Re: Chain shifts & transformed u's, was: Blandness
From: | Vasiliy Chernov <bc_@...> |
Date: | Tuesday, April 10, 2001, 8:08 |
On Mon, 9 Apr 2001 21:09:43 -0400, Oskar Gudlaugsson <hr_oskar@...>
wrote:
>On Mon, 9 Apr 2001 10:43:36 -0400, Vasiliy Chernov <bc_@...> wrote:
<...>
>> while /o/ mainly
>>gets more open / more closed. (I'm making abstraction of diphthongization
>>and other things that tend to be conditioned by quantity).
<...>
>>OTOH 'spontaneous' fronting of /o/ seems rather counter-intuitive to me.
>>In a natlang I'd suppose some intermediary diphthong.
>>
>>What do you think?
>
>Don't fully agree with that; how about French /'o/ > /2/, for instance?
>(cf. "pouvoir", "je peux") Was there an intermediary diphthong?
Yeps. /o/ > /ou/ > /öu/ (or /öü/, spelled {eu}) > ...

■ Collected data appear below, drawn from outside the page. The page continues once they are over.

Definition ListConversations (f : ConversationFilter) : IO (list Conversation * Z) :=
  list_dir (fun c => match CF_Status f with
                     | Some st => bool_decide (C_Status c = st)
                     | None => true
                     end) CreatedAt (CF_Limit f) (CF_Offset f) conversationsDir.
End Store.

(** [New] *)
Fixpoint mkdirs (dirs : list gostring) : IO unit :=
  match dirs with
  | [] => mret tt
  | d :: dirs => _ ← wrap_err ("mkdir " ++ d ++ ": ") (MkdirAll d); mkdirs dirs
  end.

Definition New (root : gostring) (debugRaw : bool) : IO Store :=
  if bool_decide (root = []) then of_result (Err (ErrNew "missing log path"))
  else
    let s := {| st_root := root; st_debugRaw := debugRaw |} in
    _ ← mkdirs [sessionsDir s; turnsDir s; rawDir s]; mret s.

(** ** Lemmas on files *)

Lemma tmp_differs (p : gostring) : p <> p ++ ".tmp".
Proof. intros H. apply (f_equal length) in H. rewrite length_app in H. cbn in H. lia. Qed.

(** What a call leaves at the other paths, and at its own. *)
Definition frames (ps : list gostring) (fs fs' : FS) : Prop :=
  forall q, q ∉ ps -> fs_files fs' !! q = fs_files fs !! q.

Lemma frames_refl ps fs fs' : fs_files fs' = fs_files fs -> frames ps fs fs'.
Proof. by intros H q _; rewrite H. Qed.

Lemma frames_trans ps fs fs1 fs' : frames ps fs fs1 -> frames ps fs1 fs' -> frames ps fs fs'.
Proof. intros H1 H2 q Hq. by rewrite H2, H1. Qed.

Lemma frames_mono ps ps' fs fs' : frames ps fs fs' -> ps ⊆ ps' -> frames ps' fs fs'.
Proof. intros H Hs q Hq. apply H. set_solver. Qed.

Lemma frames_insert p b fs fs' :
  fs_files fs' = <[p := b]> (fs_files fs) -> frames [p] fs fs'.
Proof. intros H q Hq. rewrite H, lookup_insert_ne; [done|]. set_solver. Qed.

Lemma WriteFile_spec p b fs :
  let '(r, fs') := WriteFile p b fs in
  frames [p] fs fs' /\ (r = Ok tt -> fs_files fs' !! p = Some b).
Proof.
  unfold WriteFile, next_fault. destruct (is_dir _ p); [by split; [apply frames_refl|]|].
  destruct (negb _); [by split; [apply frames_refl|]|].
  destruct (match fs_faults fs with f :: _ => f | [] => NoFault end) as [| |k].
  - split; [by eapply frames_insert|]. intros _. apply lookup_insert_eq.
  - by split; [apply frames_refl|].
  - by split; [eapply frames_insert|].
Qed.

/O/ > /oO/ > /uO/ > /uö/ (or /üö/, spelled {ue}, then {oeu} or {eu}) > ...
- both only in open stressed syllables, probably due to previous
lengthening.
In Anglo-Norman, /ou/ > /u:/ > English {ou} or {ow}, as e. g. in
_vow_ (merging with OE /u:/, as e.g. in _now_);
/uö/ > /ö:/ > English {ee} or {eo}, as e. g. in _people_.